Two homeless men broke into an apartment in California and fixed a meal in addition to taking showers, police officers said.

Elijah Smart, 29, and Markis White, 19, were still inside the house when apartment resident Robby Spillman came back from Christmas shopping.

Spillman said the men entered through his patio door.

“I saw two homeless men in my home cooking themselves dinner,” Spillman told NBC 4. “They smelled like they hadn’t showered in weeks. Their clothes were very dirty and ripped.”

The men reportedly told Spillman that they thought he would be out for longer and said they’d like to hang out for a while at the apartment.

Spillman told the men he was going to take his dog for a walk and called 911 when he got outside.

He said they left a big mess in the kitchen, and the situation has prompted him to search for a new home as his girlfriend is expecting a baby in two weeks. “I can’t raise my family here,” he said.

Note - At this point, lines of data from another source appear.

(* ===== verification/Cmi5Lms.v ===== *)
(** * TrueNorth as a cmi5 LMS: moveOn, launches, and what a unit may ask

    Models [control-plane/api/app/cmi5/lms.py] and the transactions of [router.py] around it, over the rules
    (Cmi5Rules.v), the statement ids (Cmi5Ids.v) and the course structure (Cmi5Structure.v).

    The LRS is another service: what it answers to each request is part of the state, a list no theorem
    constrains, and what was sent with what status is a log; an exchange that fails is [Unavailable].  A bearer's
    token and a request's body enter decoded.  Every operation is a computation over the tables and the LRS that
    returns or raises, and keeps what it did up to there: the route commits it or rolls it back. *)

From S2P Require Import Prelude PyText Cmi5Structure Cmi5Rules Cmi5Ids.
From Stdlib Require Import Ascii QArith.

Local Open Scope Z_scope.

(** ** The tables *)

Inductive sstate := Launched | Initialized | Terminated | Abandoned.
#[export] Instance sstate_eq_dec : EqDecision sstate.
Proof. solve_decision. Defined.
Definition OPEN_STATES : list sstate := [Launched; Initialized].

(** A unit's entry in [progress]; the registration's [progress]. *)
Record au_state := AuState { p_completed : bool; p_passed : bool; p_failed : bool; p_waived : option string; p_score : option Q }.
Definition no_state : au_state := AuState false false false None None.
Record progress := Progress { p_aus : gmap nat au_state; p_satisfied : list string }.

Homeless Crisis in California

There are about 134,000 people without homes in California on any given night, according to the Department of Housing and Urban Development (pdf), good for a quarter of the entire American homeless population. For states, New York was second with 89,503 and Florida was third with 32,190.

The homeless population in the state jumped 13.7 percent between 2016 and 2017, according to the San Jose Mercury News.

Some experts said the skyrocketing homeless population is due to wages that aren’t increasing quickly, combined with high housing and rental costs.

“A state with higher housing costs, higher rental costs, and lower household income has a higher homelessness rate,” William Yu, an economics professor at UCLA, told KPBS. For instance, over half of the state’s renters pay 30 percent or more of their income toward housing.

Yu said his research shows that median household income, housing supply growth, and population density are also factors that help experts predict homelessness rates in states.

According to the Mercury News, the state is more than a million affordable rental units short.

“That probably describes more than any other reason why we have a homelessness crisis in California,” said Margot Kushel, director of the University of California San Francisco Center for Vulnerable Populations.

Homeless man sleeps in California
Los Angeles Police Department officers patrol on bicycles past a homeless man at his encampment on a downtown sidewalk in Los Angeles, on June 7, 2017. (Frederic Brown/AFP/Getty Images)

California Officer on Adopting Homeless Woman’s Baby

A police officer in California said about a year after he adopted the baby girl of a homeless drug addict that life is going well.

Jesse Whitten, a police officer in Santa Rosa, befriended the woman before the adoption.

“She was very honest about her situation, how she was struggling with drug addiction and what was going on in her life,” he told People magazine.

He said he and his wife didn’t know how serious the woman was when she handed them an ultrasound and asked if they’d take the baby when it was born. At the hospital, it became clear she was serious.

Whitten said that Harlow, the baby, is healthy and happy at 11 months old.

“There’s enough love to go around,” he said. “We can’t imagine our lives without her.”